Extracted material section start
(* ===== verification/Streaming.v ===== *)
(** * Livestream and webcam
    ([lib/src/streaming/livestream.dart], [lib/src/streaming/webcam.dart])

    What the clients make of the camera's answers.  The answers, the wall clock at
    each turn of [waitUntilReady] and the generated codec are arguments; no frame
    passes through the program. *)

From stdpp Require Import strings.
From S2P Require Import Prelude CommandQueue ProtoReply.
Local Open Scope Z_scope.

(** ** Livestream *)

Inductive EnumLiveStreamStatus :=
| LIVE_STREAM_STATE_IDLE | LIVE_STREAM_STATE_CONFIG | LIVE_STREAM_STATE_READY | LIVE_STREAM_STATE_STREAMING
| LIVE_STREAM_STATE_COMPLETE_STAY_ON | LIVE_STREAM_STATE_FAILED_STAY_ON | LIVE_STREAM_STATE_RECONNECTING
| LIVE_STREAM_STATE_UNAVAILABLE.

#[global] Instance EnumLiveStreamStatus_eq_dec : EqDecision EnumLiveStreamStatus.
Proof. solve_decision. Defined.

(** [NotifyLiveStreamStatus], the fields that are read; [None] is absent. *)
Record NotifyLiveStreamStatus := mkNotifyLiveStreamStatus {
  liveStreamStatus : option EnumLiveStreamStatus;
  liveStreamError : option Z;
}.

Inductive live_error :=
| Call (e : call_error)
| ConfigureFailed (error : option Z)           (** [LivestreamException] *)
| UnavailableHere
| TimedOut
| NoUrl.                                       (** [ArgumentError] *)

Section livestream.
Variable fromBuffer : list Z -> option NotifyLiveStreamStatus.

Definition status (r : camera_reply) : NotifyLiveStreamStatus + live_error :=
  match decoded fromBuffer r with inl s => inl s | inr e => inr (Call e) end.

(** Whether [configure], [start] and [stop] succeed: only the outcome is looked at. *)
Definition accepted (r : camera_reply) : unit + live_error :=
  match r with
  | SendThrew => inr (Call NotSent)
  | Completed kResponded _ => inl tt
  | Completed o _ => inr (Call (Unanswered o))
  end.

Definition configure (url : string) (r : camera_reply) : unit + live_error :=
  if bool_decide (url = EmptyString) then inr NoUrl else accepted r.

(** What [_shutter] sends on the command channel, and how. *)
Definition shutter_payload (setShutter : Z) (on : bool) : list Z := [setShutter; 1; if on then 1 else 0].
Definition shutter_priority (on : bool) : Priority := if on then kQueued else kFastpass.
Definition _shutter : camera_reply -> unit + live_error := accepted.

(** What a status decides, in the loop of [waitUntilReady]. *)
Definition ready_verdict (s : NotifyLiveStreamStatus) : option (NotifyLiveStreamStatus + live_error) :=
  match liveStreamStatus s with
  | Some (LIVE_STREAM_STATE_READY | LIVE_STREAM_STATE_STREAMING) => Some (inl s)
  | Some LIVE_STREAM_STATE_FAILED_STAY_ON => Some (inr (ConfigureFailed (liveStreamError s)))
  | Some LIVE_STREAM_STATE_UNAVAILABLE => Some (inr UnavailableHere)
  | _ => None
  end.

Section wait.
Variable statuses : nat -> camera_reply.
Variable clock : nat -> Z.
Variables start timeout poll : Z.

Definition polled (n : nat) : NotifyLiveStreamStatus + (NotifyLiveStreamStatus + live_error) :=
  match status (statuses n) with inl s => inl s | inr e => inr (inr e) end.

Definition waitUntilReady (fuel : nat) : option (NotifyLiveStreamStatus + live_error) :=
  poll_until polled ready_verdict (inr TimedOut) clock start timeout fuel 0.

(** Still to be waited for. *)
Definition underway (s : NotifyLiveStreamStatus) : Prop :=
  liveStreamStatus s ∈ [None; Some LIVE_STREAM_STATE_IDLE; Some LIVE_STREAM_STATE_CONFIG;
                        Some LIVE_STREAM_STATE_COMPLETE_STAY_ON; Some LIVE_STREAM_STATE_RECONNECTING].

Lemma ready_verdict_spec s :
  match ready_verdict s with
  | None => underway s
  | Some (inl s') => s' = s /\ liveStreamStatus s ∈ [Some LIVE_STREAM_STATE_READY; Some LIVE_STREAM_STATE_STREAMING]
  | Some (inr e) =>
      (liveStreamStatus s = Some LIVE_STREAM_STATE_FAILED_STAY_ON /\ e = ConfigureFailed (liveStreamError s)) \/
      (liveStreamStatus s = Some LIVE_STREAM_STATE_UNAVAILABLE /\ e = UnavailableHere)
  end.
Proof.
  unfold ready_verdict, underway. destruct (liveStreamStatus s) as [[]|]; try (split; [done|]); try set_solver; auto.
Qed.

(** Waiting for the stream ends, provided the wall clock moves forward, and
    says what the camera said: ready with the status that was, a failure with the
    camera's own error, or unavailable; until then every status was on the way
    there.  It times out only after the deadline. *)
Theorem wait_until_ready_ends :
  0 < poll -> ticking clock start poll ->
  exists r n, waitUntilReady (poll_fuel timeout poll) = Some r /\
  (forall k, (k < n)%nat -> exists s, status (statuses k) = inl s /\ underway s) /\
  match r with
  | inr TimedOut => timeout <= clock n - start
  | inr (ConfigureFailed err) => exists s, status (statuses n) = inl s /\
      liveStreamStatus s = Some LIVE_STREAM_STATE_FAILED_STAY_ON /\ liveStreamError s = err
  | inr UnavailableHere => exists s, status (statuses n) = inl s /\
      liveStreamStatus s = Some LIVE_STREAM_STATE_UNAVAILABLE
  | inr (Call e) => decoded fromBuffer (statuses n) = inr e
  | inr NoUrl => False
  | inl s => status (statuses n) = inl s /\ clock n - start < timeout /\
      liveStreamStatus s ∈ [Some LIVE_STREAM_STATE_READY; Some LIVE_STREAM_STATE_STREAMING]
  end.
Proof.
  intros Hp Ht. destruct (poll_until_spec polled ready_verdict (inr TimedOut) clock start timeout poll Hp Ht)
    as (r & n & E & He & Hu).
  exists r, n. split; [exact E|]. unfold polled in He, Hu. split.
  { intros k Hk. destruct (Hu k Hk) as (_ & s & Hs & Hv). exists s. pose proof (ready_verdict_spec s) as H.
    rewrite Hv in H. destruct (status (statuses k)); [by injection Hs as -> | done]. }
  destruct He as [[Hl ->]|[Hl He]]; unfold in_time in Hl; to_prop; [done|].
  destruct (status (statuses n)) as [s|e] eqn:Es.
  - destruct He as [He|(s' & [= <-] & Hv)]; [done|]. pose proof (ready_verdict_spec s) as H. rewrite Hv in H.
    destruct r as [s'|e]; [by destruct H as [-> ?]|]. destruct H as [[? ->]|[? ->]]; by exists s.
  - destruct He as [[= <-]|(s' & He & _)]; [|done]. unfold status in Es.
    destruct (decoded fromBuffer (statuses n)); [done|]. by injection Es as <-.
Qed.
End wait.
End livestream.

(** ** Webcam *)

Inductive WebcamStatus := off | idle | highPowerPreview | lowPowerPreview.

Definition WebcamStatus_fromValue (v : Z) : option WebcamStatus :=
  match v with 0 => Some off | 1 => Some idle | 2 => Some highPowerPreview | 3 => Some lowPowerPreview | _ => None end.

Inductive WebcamError :=
| success | setPreset | setWindowSize | execStream | shutter | comTimeout | invalidParam | unavailable | exit.

#[global] Instance WebcamError_eq_dec : EqDecision WebcamError.
Proof. solve_decision. Defined.

Definition WebcamError_fromValue (v : Z) : option WebcamError :=
  match v with
  | 0 => Some success | 1 => Some setPreset | 2 => Some setWindowSize | 3 => Some execStream | 4 => Some shutter
  | 5 => Some comTimeout | 6 => Some invalidParam | 7 => Some unavailable | 8 => Some exit
  | _ => None
  end.

(** A JSON value, as far as [fromJson] looks. *)
Inductive json_value := JInt (v : Z) | JOther.

Record WebcamReply := mkWebcamReply {
  reply_status : option WebcamStatus;
  reply_error : option WebcamError;
  raw : list (string * json_value);
}.

Definition int_field {A} (fromValue : Z -> option A) (k : string) (json : list (string * json_value)) : option A :=
  match dict_get k json with Some (JInt v) => fromValue v | _ => None end.

Definition fromJson (json : list (string * json_value)) : WebcamReply :=
  mkWebcamReply (int_field WebcamStatus_fromValue "status" json) (int_field WebcamError_fromValue "error" json) json.

Definition ok (r : WebcamReply) : bool :=
  match reply_error r with None => true | Some e => bool_decide (e = success) end.

(** [_do]; [inr] is the [WebcamException]. *)
Definition _do (json : list (string * json_value)) : WebcamReply + WebcamReply :=
  let reply := fromJson json in if ok reply then inl reply else inr reply.

(** The documents [_do] throws for. *)
Lemma do_throws json r :
  _do json = inr r <-> r = fromJson json /\ exists v, dict_get "error" json = Some (JInt v) /\ 1 <= v <= 8.
Proof.
  unfold _do, ok, fromJson, int_field. cbn [reply_error].
  destruct (dict_get "error" json) as [[v|]|].
  - assert (match WebcamError_fromValue v with None => true | Some e => bool_decide (e = success) end = false
      <-> 1 <= v <= 8) as H.
    { unfold WebcamError_fromValue. destruct v as [|p|p]; [split; [done|lia]| |split; [done|lia]].
      do 4 (destruct p as [p|p|]; try (split; [done|lia]); try (split; [lia|done])). }
    destruct (match WebcamError_fromValue v with None => true | Some e => bool_decide (e = success) end).
    + split; [done|]. intros (_ & x & [= <-] & Hx). apply H in Hx. done.
    + split; [intros [= <-]; split; [done|]; exists v; split; [done|]; by apply H | by intros [-> _]].
  - split; [done|]. by intros (_ & x & H & _).
  - split; [done|]. by intros (_ & x & H & _).
Qed.

(** ** Witness, and what modelling showed *)

Definition demo_live (b : list Z) : option NotifyLiveStreamStatus :=
  match b with
  | [0] => Some (mkNotifyLiveStreamStatus (Some LIVE_STREAM_STATE_CONFIG) None)
  | [1] => Some (mkNotifyLiveStreamStatus (Some LIVE_STREAM_STATE_READY) None)
  | _ => None
  end.

(** Ready at the fifth status. *)
Definition demo_statuses (n : nat) : camera_reply :=
  Completed kResponded [245; 244; if (n <? 4)%nat then 0 else 1].

Lemma wait_until_ready_ends_witness :
  waitUntilReady demo_live demo_statuses (fun n => 1000 * Z.of_nat n) 0 30000 (poll_fuel 30000 1000) =
    Some (inl (mkNotifyLiveStreamStatus (Some LIVE_STREAM_STATE_READY) None)) /\
  exists n, 3000 <= 1000 * Z.of_nat n.
Proof.
  split; [vm_compute; reflexivity|].
  destruct (wait_until_ready_ends demo_live demo_statuses (fun n => 1000 * Z.of_nat n) 0 3000 1000) as (r & n & E & _ & H);
    [lia | split; lia |].
  assert (r = inr TimedOut) as -> by (vm_compute in E; by injection E as <-).
  exists n. lia.
Defined.

(** [configure], [start] and [stop] do not look at what the camera answered, only
    that it did: a refusal, as [setEnabled] and the COHN commands report it, passes. *)
Example refusal_ignored : configure "rtmp://x" (Completed kResponded [241; 249; 8; 2]) = inl tt /\
  _shutter (Completed kResponded [1; 2]) = inl tt.
Proof. by split. Qed.

(** An error code without a name counts as success. *)
Example unknown_error_is_ok : exists r, _do [("status", JInt 0); ("error", JInt 9)] = inl r.
Proof. by eexists. Qed.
Extracted material section end
§ **Exercise description**
Within the material above, transcribe exactly the lines that run from the line holding "Definition fromJson (json" through the line holding "(** [_do]; [inr] is the [WebcamException]. *)".

§ **Result**
Definition fromJson (json : list (string * json_value)) : WebcamReply :=
  mkWebcamReply (int_field WebcamStatus_fromValue "status" json) (int_field WebcamError_fromValue "error" json) json.

Definition ok (r : WebcamReply) : bool :=
  match reply_error r with None => true | Some e => bool_decide (e = success) end.

(** [_do]; [inr] is the [WebcamException]. *)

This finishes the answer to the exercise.